# Good Old British Humour



## Wallsendmag (Feb 12, 2004)

I just saw that Harry Potter film. A bit unrealistic if you ask me. I mean, a ginger kid, with two friends?

I had a mate who was suicidal. He was really depressed, so I pushed him in front of a steam train. He was chuffed to bits.

When I got divorced, my wife said she would fight for custody of the kids. Took her out with one punch.

My granddad gave me some sound advice on his deathbed. "It's worth spending money on good speakers," he told me.

A woman brings eight-year-old Johnny home and tells his mother that he was caught playing doctors and nurses with Mary, her eight-year-old daughter.
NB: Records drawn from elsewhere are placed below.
(* ===== verification/McpGateway.v ===== *)
(** * McpGateway: agents as MCP tools (internal/mcpgateway/gateway.go, handler.go).

    The paths, the JSON-RPC methods, the listing and the calls of tools with their polling, and the
    sessions of the event streams.  Time, contexts and queues are those of the runtime's world;
    reading an agent, opening a queue, encoding/json and the input schema of a capability, which is
    free JSON, are interfaces.  Sessions run concurrently and are a step relation, with a step for
    each access to what they share; what HTTP does with an answer is left out. *)
From Stdlib Require Import ZArith Lia Ascii.
From stdpp Require Import base tactics option list numbers strings pretty gmap relations.
From S2P Require Import Prelude GoStd Types AgentTypes Kube Queue Runtime Trigger AgentEnv.

Definition errCodeTimeout : Z := -32001.
Definition errCodeNoReplicas : Z := -32002.
Definition errCodeNotFound : Z := -32601.
Definition errCodeInternal : Z := -32603.
Definition defaultToolTimeout : Z := 120 * Second.
Definition pollInterval : Z := 500000000.
Definition maxSSESessions : nat := 50.

(** ** Paths *)
Definition GatewayURL (baseURL namespace agentName : string) : string :=
  baseURL +:+ "/namespaces/" +:+ namespace +:+ "/agents/" +:+ agentName.

Definition parsePath (path : string) : option (string * string * string) :=
  match split_byte slash (TrimSlash path) with
  | a :: ns :: b :: name :: ep :: rest =>
      if bool_decide (a ≠ "namespaces" ∨ b ≠ "agents" ∨ ns = "" ∨ name = "" ∨ ep = "") then None
      else match rest with
           | [] => Some (ns, name, ep)
           | [ep2] => if decide (ep2 = "") then None else Some (ns, name, ep +:+ "/" +:+ ep2)
           | _ => None
           end
  | _ => None
  end.

Inductive route_answer :=
| Healthy
| RouteSSE (ns name : string)
| RouteMessage (ns name : string)
| RouteToolsList (ns name : string)
| RouteToolsCall (ns name : string)
| RouteNotFound.

(** [ServeHTTP]. *)
Definition serve (method path : string) : route_answer :=
  if decide (path = "/healthz") then Healthy
  else match parsePath path with
       | None => RouteNotFound
       | Some (ns, name, ep) =>
           if bool_decide (method = "GET" ∧ ep = "sse") then RouteSSE ns name
           else if bool_decide (method = "POST" ∧ ep = "message") then RouteMessage ns name
           else if bool_decide (method = "POST" ∧ ep = "tools/list") then RouteToolsList ns name
           else if bool_decide (method = "POST" ∧ ep = "tools/call") then RouteToolsCall ns name
           else RouteNotFound
       end.

(** ** JSON-RPC *)
Record mcpTool := mkMcpTool { tool_Name : string; tool_Description : string; tool_InputSchema : string }.

Inductive rpc_result :=
| Initialized
| Ponged
| ToolsListed (tools : list mcpTool)
| ToolCalled (text : string) (isError : bool).

Record jsonRPCError := mkRPCError { rpc_Code : Z; rpc_Message : string }.
Notation jsonRPCResponse := (result jsonRPCError rpc_result) (only parsing).
Definition errResponse (code : Z) (msg : string) : jsonRPCResponse := Err (mkRPCError code msg).

Class GatewayApi `{World} := {
  get_agent : string → string → world → result string SwarmAgent * world;
  NewQueue : string → world → result string TaskQueue * world;
  (** The name and the arguments of a call, as they were written. *)
  unmarshal_call : string → option (string * string);
  (** The bytes of the schema; empty without one. *)
  input_schema : AgentCapability → string;
  duration_String : Z → string }.

Section gateway.
Context `{W : World} `{GA : !GatewayApi}.
Variable taskQueueURL : string.

Definition buildToolList (agent : SwarmAgent) : list mcpTool :=
  (λ c, mkMcpTool (cap_Name c) (cap_Description c)
          (if decide (input_schema c = "") then "{" +:+ Quote "type" +:+ ":" +:+ Quote "object" +:+ "}" else input_schema c)) <$>
  filter (λ c, ExposeMCP c = true) (Capabilities (agent_Spec agent)).

Definition findCapability (agent : SwarmAgent) (toolName : string) : option AgentCapability :=
  List.find (λ c, ExposeMCP c && String.eqb (cap_Name c) toolName) (Capabilities (agent_Spec agent)).

Definition nl : string := String (ascii_of_nat 10) "".

Definition buildPrompt (c : AgentCapability) (args : string) : string :=
  let argsStr := if decide (args = "" ∨ args = "null") then "{}" else args in
  if decide (cap_Description c = "")
  then "Tool: " +:+ cap_Name c +:+ nl +:+ "Arguments: " +:+ argsStr
  else "Tool: " +:+ cap_Name c +:+ nl +:+ "Description: " +:+ cap_Description c +:+ nl +:+ "Arguments: " +:+ argsStr.

Definition agentTimeout (agent : SwarmAgent) : Z :=
  match Guardrails (agent_Spec agent) ≫= guard_Limits with
  | Some l => if 0 <? limits_TimeoutSeconds l then wrap64 (limits_TimeoutSeconds l * Second) else defaultToolTimeout
  | None => defaultToolTimeout
  end.

Definition call_queue_url (agent : SwarmAgent) : string :=
  let url := agent_annotation agent AnnotationTeamQueueURL in
  if decide (url = "") then taskQueueURL else url.

(** The queues that are open, by their URLs. *)
Notation queues := (gmap string TaskQueue) (only parsing).

Definition queueFor (url : string) (qs : queues) (w : world) : result string TaskQueue * queues * world :=
  match qs !! url with
  | Some tq => (Ok tq, qs, w)
  | None =>
      let '(r, w) := NewQueue url w in
      match r with
      | Err e => (Err ("opening queue for " +:+ Quote url +:+ ": " +:+ e), qs, w)
      | Ok tq => (Ok tq, <[url := tq]> qs, w)
      end
  end.

Definition call_answer (r : TaskResult) : rpc_result :=
  if decide (res_Error r = "") then ToolCalled (res_Output r) false else ToolCalled (res_Error r) true.

(** [None] when the fuel runs out. *)
Fixpoint poll_call (fuel : nat) (ctx : Ctx) (tq : TaskQueue) (taskID : string) (timeout deadline : Z) (w : world)
    : option (jsonRPCResponse * world) :=
  match fuel with
  | O => None
  | S fuel =>
      let '(now, w) := time_Now w in
      if deadline <? now
      then Some (errResponse errCodeTimeout ("agent tool call timed out after " +:+ duration_String timeout), w)
      else
        let '(r, w) := q_Results ctx tq [taskID] w in
        match r with
        | Ok (r :: _) => Some (Ok (call_answer r), w)
        | Ok [] | Err _ =>
            let w := wait ctx pollInterval w in
            match ctx_Err ctx w with
            | Some _ => Some (errResponse errCodeInternal "request cancelled", w)
            | None => poll_call fuel ctx tq taskID timeout deadline w
            end
        end
  end.

(** A pass every half second of the timeout, and three more. *)
Definition call_fuel (timeout : Z) : nat := Z.to_nat (timeout / pollInterval) + 3.

Definition call_meta (ns agentName tool : string) : gmap string string :=
  {["source" := "mcp-gateway"; "agent" := agentName; "namespace" := ns; "tool" := tool]}.

Definition handleToolsCall (ctx : Ctx) (params ns agentName : string) (qs : queues) (w : world)
    : option (jsonRPCResponse * queues * world) :=
  let refuse code msg qs w := Some (errResponse code msg, qs, w) in
  match unmarshal_call params with
  | None => refuse errCodeInternal "invalid tools/call params" qs w
  | Some (tool, args) =>
      let '(r, w) := get_agent ns agentName w in
      match r with
      | Err e => refuse errCodeInternal ("agent " +:+ Quote agentName +:+ " not found: " +:+ e) qs w
      | Ok agent =>
          if decide (ReadyReplicas (agent_Status agent) = 0)
          then refuse errCodeNoReplicas ("agent " +:+ Quote agentName +:+ " has no ready replicas") qs w
          else match findCapability agent tool with
          | None => refuse errCodeNotFound
                      ("agent " +:+ Quote agentName +:+ " does not expose capability " +:+ Quote tool) qs w
          | Some c =>
              let url := call_queue_url agent in
              if decide (url = "") then refuse errCodeInternal "no task queue URL configured" qs w
              else
                let '(r, qs, w) := queueFor url qs w in
                match r with
                | Err e => refuse errCodeInternal ("queue unavailable: " +:+ e) qs w
                | Ok tq =>
                    let '(r, w) := q_Submit ctx tq (buildPrompt c args) (call_meta ns agentName tool) w in
                    match r with
                    | Err e => refuse errCodeInternal ("task submission failed: " +:+ e) qs w
                    | Ok taskID =>
                        let timeout := agentTimeout agent in
                        let '(now, w) := time_Now w in
                        '(r, w) ← poll_call (call_fuel timeout) ctx tq taskID timeout (now + timeout) w;
                        Some (r, qs, w)
                    end
                end
          end
      end
  end.

Definition handleToolsList (ns agentName : string) (w : world) : jsonRPCResponse * world :=
  let '(r, w) := get_agent ns agentName w in
  (match r with
   | Err e => errResponse errCodeInternal ("agent " +:+ Quote agentName +:+ " not found: " +:+ e)
   | Ok agent => Ok (ToolsListed (buildToolList agent))
   end, w).

Definition dispatch (ctx : Ctx) (method params ns agentName : string) (qs : queues) (w : world)
    : option (jsonRPCResponse * queues * world) :=
  if decide (method = "initialize") then Some (Ok Initialized, qs, w)
  else if decide (method = "ping") then Some (Ok Ponged, qs, w)
  else if decide (method = "tools/list") then let '(r, w) := handleToolsList ns agentName w in Some (r, qs, w)
  else if decide (method = "tools/call") then handleToolsCall ctx params ns agentName qs w
  else Some (errResponse errCodeNotFound ("unknown method " +:+ Quote method), qs, w).
End gateway.

(** ** Sessions *)

(** A channel of eight answers; the handler of the stream that reads it closes it. *)
Record channel := mkChannel { buffered : list string; closed : bool }.

(** Where the handler of a stream is: in its loop, after [sessions.Delete], or after the close of the
    channel with its slot still to be given back. *)
Inductive stage := Serving | Unregistered | Closed.
#[export] Instance stage_eq : EqDecision stage.
Proof. solve_decision. Defined.

(** [slotsC] and [sessions] of the gateway, the channels, and the goroutines of requests: handlers with
    a slot and no session yet, those with a session, and posted messages whose channel was
    looked up and whose answer is being made. *)
Record sessions := mkSessions {
  slots : nat;
  registered : gset string;
  channels : gmap string channel;
  entering : nat;
  handlers : gmap string stage;
  pending_posts : list string;
  (** Sends on a closed channel, which end the request with a panic. *)
  panics : nat }.
#[export] Instance eta_sessions : Settable sessions := λ s,
  mkSessions (slots s) (registered s) (channels s) (entering s) (handlers s) (pending_posts s) (panics s).
Definition respCh_size : nat := 8.
Definition no_sessions : sessions := mkSessions 0 ∅ ∅ 0 ∅ [] 0.

(** The non-blocking send of [handleMessage]. *)
Definition push_answer (ch : channel) (msg : string) : option channel :=
  if closed ch then None
  else if decide (length (buffered ch) < respCh_size)%nat then Some (mkChannel (buffered ch ++ [msg]) false) else Some ch.

Inductive session_step (s : sessions) : sessions → Prop :=
(** [handleSSE]: a slot; no stream, and the slot back; a new id with a channel. *)
| session_slot : (slots s < maxSSESessions)%nat → session_step s (s <| slots ::= S |> <| entering ::= S |>)
| session_no_stream n : entering s = S n → session_step s (s <| slots ::= pred |> <| entering := n |>)
| session_open id n : entering s = S n → channels s !! id = None →
    session_step s (s <| entering := n |> <| registered ::= λ r, {[id]} ∪ r |>
      <| channels ::= <[id := mkChannel [] false]> |> <| handlers ::= <[id := Serving]> |>)
(** The loop. *)
| session_forward id msg rest : handlers s !! id = Some Serving → channels s !! id = Some (mkChannel (msg :: rest) false) →
    session_step s (s <| channels ::= <[id := mkChannel rest false]> |>)
(** The client goes away: the deferred calls, one after the other. *)
| session_delete id : handlers s !! id = Some Serving →
    session_step s (s <| registered ::= λ r, r ∖ {[id]} |> <| handlers ::= <[id := Unregistered]> |>)
| session_close id ch : handlers s !! id = Some Unregistered → channels s !! id = Some ch →
    session_step s (s <| channels ::= <[id := mkChannel (buffered ch) true]> |> <| handlers ::= <[id := Closed]> |>)
| session_leave id : handlers s !! id = Some Closed →
    session_step s (s <| slots ::= pred |> <| handlers ::= delete id |>)
(** [handleMessage] until the channel is found, and after it: no answer, an answer that is sent or
    dropped, or a send on a closed channel. *)
| session_post id : id ∈ registered s → session_step s (s <| pending_posts ::= cons id |>)
| session_silent id ps1 ps2 : pending_posts s = ps1 ++ id :: ps2 → session_step s (s <| pending_posts := ps1 ++ ps2 |>)
| session_answer id msg ch ch' ps1 ps2 : pending_posts s = ps1 ++ id :: ps2 →
    channels s !! id = Some ch → push_answer ch msg = Some ch' →
    session_step s (s <| channels ::= <[id := ch']> |> <| pending_posts := ps1 ++ ps2 |>)
| session_late id msg ch ps1 ps2 : pending_posts s = ps1 ++ id :: ps2 →
    channels s !! id = Some ch → push_answer ch msg = None →
    session_step s (s <| pending_posts := ps1 ++ ps2 |> <| panics ::= S |>).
Johnny's mother says, "Let's not be too harsh on them.... they are bound to be curious about sex at that age." "Curious about sex?" replies Mary's mother. "He's taken her appendix out!"

I was walking in a cemetery this morning and seen a bloke hiding behind a gravestone. I said "morning." He replied, "No, just having a sh!t."

Disabled toilets. Ironically, the only toilets big enough to run around in..

I was reading in the paper today about this dwarf that got pick pocketed.. How could anyone stoop so low?

I was walking down the road when I saw an Afghan bloke standing on a fifth floor balcony shaking a carpet. 
I shouted up to him, "What's up Abdul, won't it start?"

When this lass asked me if I preferred legs, thighs or breasts, I told her that I had a fondness for shaved Vaginas. 
She then told me that this wasn't an option with the KFC Bargain Bucket


----------



## rustyintegrale (Oct 1, 2006)

This is British humour. I have a whole collection in my loft somewhere...

Donald McGill did more for this country than he thought - and then he got banned... :?










Cheers

rich


----------



## Hoggy (May 8, 2002)

:lol: :lol: :lol: 
H.


----------



## malstt (Apr 18, 2007)

:lol: :lol:


----------